Mistakes to Avoid ⚠️
- Measuring at inconsistent anatomical points: waist circumference should be at the navel for men or the narrowest point for women - shifting even 2–3 cm vertically can change the result by 1–2 percentage points.
- Taking measurements immediately after exercise or a large meal, which temporarily increases circumference due to swelling and digestive volume.

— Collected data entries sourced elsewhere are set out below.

Lemma wacc_zero_market_cap_unavailable_witness :
  calculate_wacc profile_zero_cap (Ok income_statement) = unavailable /\
  calculate_wacc profile_zero_cap (Ok income_statement)
  = calculate_wacc profile_no_cap (Raise ProviderError).
Proof.
  apply (wacc_zero_market_cap_unavailable profile_zero_cap profile_no_cap
           (Ok income_statement) (Raise ProviderError) 0).
  - vm_compute. discriminate.
  - vm_compute. reflexivity.
  - vm_compute. reflexivity.
  - vm_compute. reflexivity.
Defined.

(** C3: with beta and a non-zero market capitalisation present, and
    total debt null or zero, the result is
    [(cost_of_equity, cost_of_equity, 0.0)]: the blended formula is not
    applied. *)
Theorem wacc_all_equity info (t : DataFrame) b mc td :
  dict_get info "beta" = VNum b ->
  dict_get info "marketCap" = VNum mc ->
  (mc =? 0) = false ->
  dict_get info "totalDebt" = VNone \/
  (dict_get info "totalDebt" = VNum td /\ (td =? 0) = true) ->
  calculate_wacc info (Ok t)
  = (VNum (risk_free_rate + b * equity_risk_premium),
     VNum (risk_free_rate + b * equity_risk_premium),
     VNum 0).
Proof.
  intros Hb Hmc Hnz Htd.
  assert (truthy (dict_get info "totalDebt") = false) as Hfalsy.
  { destruct Htd as [->|[Htd Hz]]; [done|]. by eapply truthy_zero. }
  unfold calculate_wacc, wacc_body. rewrite Hb.
  cbn [mbind result_bind]. rewrite Hfalsy.
  rewrite (truthy_nonzero _ _ Hmc Hnz). done.
Qed.

Lemma wacc_all_equity_witness :
  calculate_wacc profile_no_debt (Ok income_statement)
  = (VNum (risk_free_rate + 1.2 * equity_risk_premium),
     VNum (risk_free_rate + 1.2 * equity_risk_premium),
     VNum 0).
Proof.
  apply (wacc_all_equity profile_no_debt income_statement 1.2 1000 0).
  - vm_compute. reflexivity.
  - vm_compute. reflexivity.
  - vm_compute. reflexivity.
  - right. split; vm_compute; reflexivity.
Defined.

Lemma truthy_num (v : value float) :
  truthy v = true -> exists x, v = VNum x /\ (x =? 0) = false.
Proof.
  destruct v as [|x]; [done|]. unfold truthy, nonzero.
  destruct (x =? 0) eqn:Hz; [done|]. by exists x.
Qed.

Lemma VNum_float_inj (x y : float) : VNum x = VNum y -> x = y.
Proof.
  intros H.
  exact (f_equal (fun v => match v with VNum z => z | VNone => x end) H).
Qed.

(** Two floats that the comparison [<?] separates are different. *)
Lemma float_lt_neq (x y : float) : (x <? y) = true -> (y <? y) = false -> y <> x.
Proof. intros Hlt Hirr ->. congruence. Qed.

- Treating the Navy method result as equivalent to DEXA accuracy. The Navy method has a reported ±3% margin of error vs. hydrostatic weighing - adequate for tracking directional change but not for precise clinical body composition assessment.
- Holding breath or flexing during waist measurement, which artificially reduces the reading by 2–5 cm and produces an underestimated body fat result.
Practical Applications📊
Track body fat changes during a cutting or bulking phase - body fat percentage is more sensitive to body composition shifts than BMI and will reflect fat loss even when scale weight is stable (e.g., during simultaneous muscle gain).
Use alongside the Calorie Calculator (TDEE) to set a calorie target informed by body composition rather than weight alone - if you know your lean mass, the Katch-McArdle formula provides a more accurate BMR than Mifflin-St Jeor.
Set body fat milestones rather than weight milestones: reducing from 28% to 24% body fat in a 80 kg individual represents approximately 3.2 kg of fat lost while maintaining muscle - a more meaningful health target than "lose 5 kg".